Friday, October 19, 2007

Outside Reading, Week 5, Post B

What the hell, Jeannette? You finally make it to New York City, get a good job at a company that you like, and start your first year in college and what do you do? You take in your parents? Ughhh! What have they done for you? Nothing! These people are psychotic. Your Dad is clearly a raging alcoholic and need some serious therapy. He beat you when you were little and took that money that you needed for food and you let him back into your life? I thought you went to NYC to escape Welch and the problems that your family caused you there, not to start a whole new set of issues in a new city! These people are nut cases, Jeannette. Your dad has actually said that he enjoys living on the streets! Why? There is nothing for them there! You've seen how they are when they come back to your house: tired, dirty, and putrid. And he enjoys that? There's clearly an issue with him. Or take your mom, for instance. She views living on the streets as "an adventure". "'You can't just live like this,' I said. 'Why not?' Mom said. 'Being homeless is an adventure!'" (255). Honestly, is smelling like garbage and spending all of your money on alcohol an adventure that you want to take on, Jeannette? I wouldn't.
On top of all of this, you have things to do and people to see! You have an excellent job at a local magazine doing what you love, writing. Also, you are starting your first year of college, which is very demanding, and you don't need any more stress in your life. There is no room for these people in your life, Jeannette! Now, I'm not saying you can't have family in your life. Lori is a perfect example of what you want in a family member: caring, self-sufficient, and sane. Why don't you spend more time with her? Or what about Brian for that matter? He, too, is successful and sane and is someone that you can depend on.
Listen, I get it. "Your family is your family and have to support them through thick and thin." However, hear my out. You can't just have a definitive rule for all events.

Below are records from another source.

(* ===== verification/SeqnoCapacity.v ===== *)
(** * SeqnoCapacity: compacting to the capacity is the greedy algorithm

    [EnforceCapacity] removes entries through a priority queue whose gaps may be
    out of date, on a deque where removed entries are only marked. Its result is
    that of the greedy algorithm on the plain list: remove, one at a time, the
    inner entry whose removal leaves the smallest time gap. *)

From stdpp Require Import sorting.
From S2P Require Import Prelude.
From S2P Require Import SeqnoToTime.

(** ** Ordered entries *)

Definition valid_pair (p : SeqnoTimePair) : Prop :=
  0 < seqno p < 2 ^ 64 /\ 0 < time p < 2 ^ 64.

Definition earlier (p q : SeqnoTimePair) : Prop :=
  seqno p < seqno q /\ time p <= time q.

(** Sequence numbers increase, times do not decrease. *)
Definition chain : list SeqnoTimePair -> Prop := StronglySorted earlier.

#[global] Instance earlier_trans : Transitive earlier.
Proof. unfold earlier. intros p q r ? ?. lia. Qed.

Lemma chain_app l r :
  chain (l ++ r) <->
  (forall p q, p ∈ l -> q ∈ r -> earlier p q) /\ chain l /\ chain r.
Proof. apply StronglySorted_app. Qed.

Lemma chain_drop_one l p r : chain (l ++ p :: r) -> chain (l ++ r).
Proof.
  rewrite !chain_app. intros (Hlr & Hl & Hr).
  apply StronglySorted_inv in Hr as [Hr _]. split_and!; [|done|done].
  intros. apply Hlr; [done|]. by right.
Qed.

(** ** The greedy algorithm *)

Inductive greedy_step : list SeqnoTimePair -> list SeqnoTimePair -> Prop :=
| greedy_remove l b p a r :
    (forall l' b' p' a' r',
      l ++ b :: p :: a :: r = l' ++ b' :: p' :: a' :: r' ->
      time a - time b < time a' - time b'
      \/ (time a - time b = time a' - time b' /\ seqno p <= seqno p')) ->
    greedy_step (l ++ b :: p :: a :: r) (l ++ b :: a :: r).

Lemma greedy_step_chain l l' : greedy_step l l' -> chain l -> chain l'.
Proof.
  intros [l0 b p a r _]. rewrite !(cons_middle b), !app_assoc.
  apply chain_drop_one.
Qed.

(** The first and the last entry stay, and nothing new appears. *)
Lemma greedy_step_frame l l' :
  greedy_step l l' ->
  head l' = head l /\ last l' = last l /\ length l = S (length l') /\
  forall p, p ∈ tail l' -> p ∈ tail l.
Proof.
  intros [l0 b p a r _].
  split_and!; [by destruct l0| |rewrite !length_app; simpl; lia|].
  - rewrite !last_app. by rewrite !last_cons_cons.
  - intros q. destruct l0 as [|x l0]; cbn; rewrite ?elem_of_app, ?elem_of_cons; tauto.
Qed.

There are so many exceptions and so many limits that it just doesn't make sense to continually accept those that abuse you. Your parents are terrible people. They may have good intentions at points, but most of the time, they are too drunk to remember what they were. You need to cut the umbilical cord, Jeannette.

-Tom

3 comments:

Amy said...

Tom,
I agree with you about how Jeannette needs to cut her ties with her family because of their abusiveness, but like you said, they are her family. They raised her, fed her, kept her safe, and if it wasn't for their upbringing, would she have even made it NYC? Would she have gotten that job and been accepted into college? Even if her parents treated her horribly most of the time, there have probably been certain times where they have taught her valuable lessons in life. From my book I've learned that family is family, no matter what. They might not show that they care, but they always will. And if you are ever in desperate need of help, they'll be there for you. Just something to think about.

Eleanor Axt said...

you tell her, tom. YOU TELL HER.

Betsy said...

Tom- I agree with you! It seems like Jeannette is being too nice. If her parents like to be homeless, she needs to help them get help, not let them have free run of her house, at least until she had a more stable life, and time to help them on her own. If my parents were crazy like that I wouldn't just let them into my house! Although she's keeping them safe, she's not really helping them!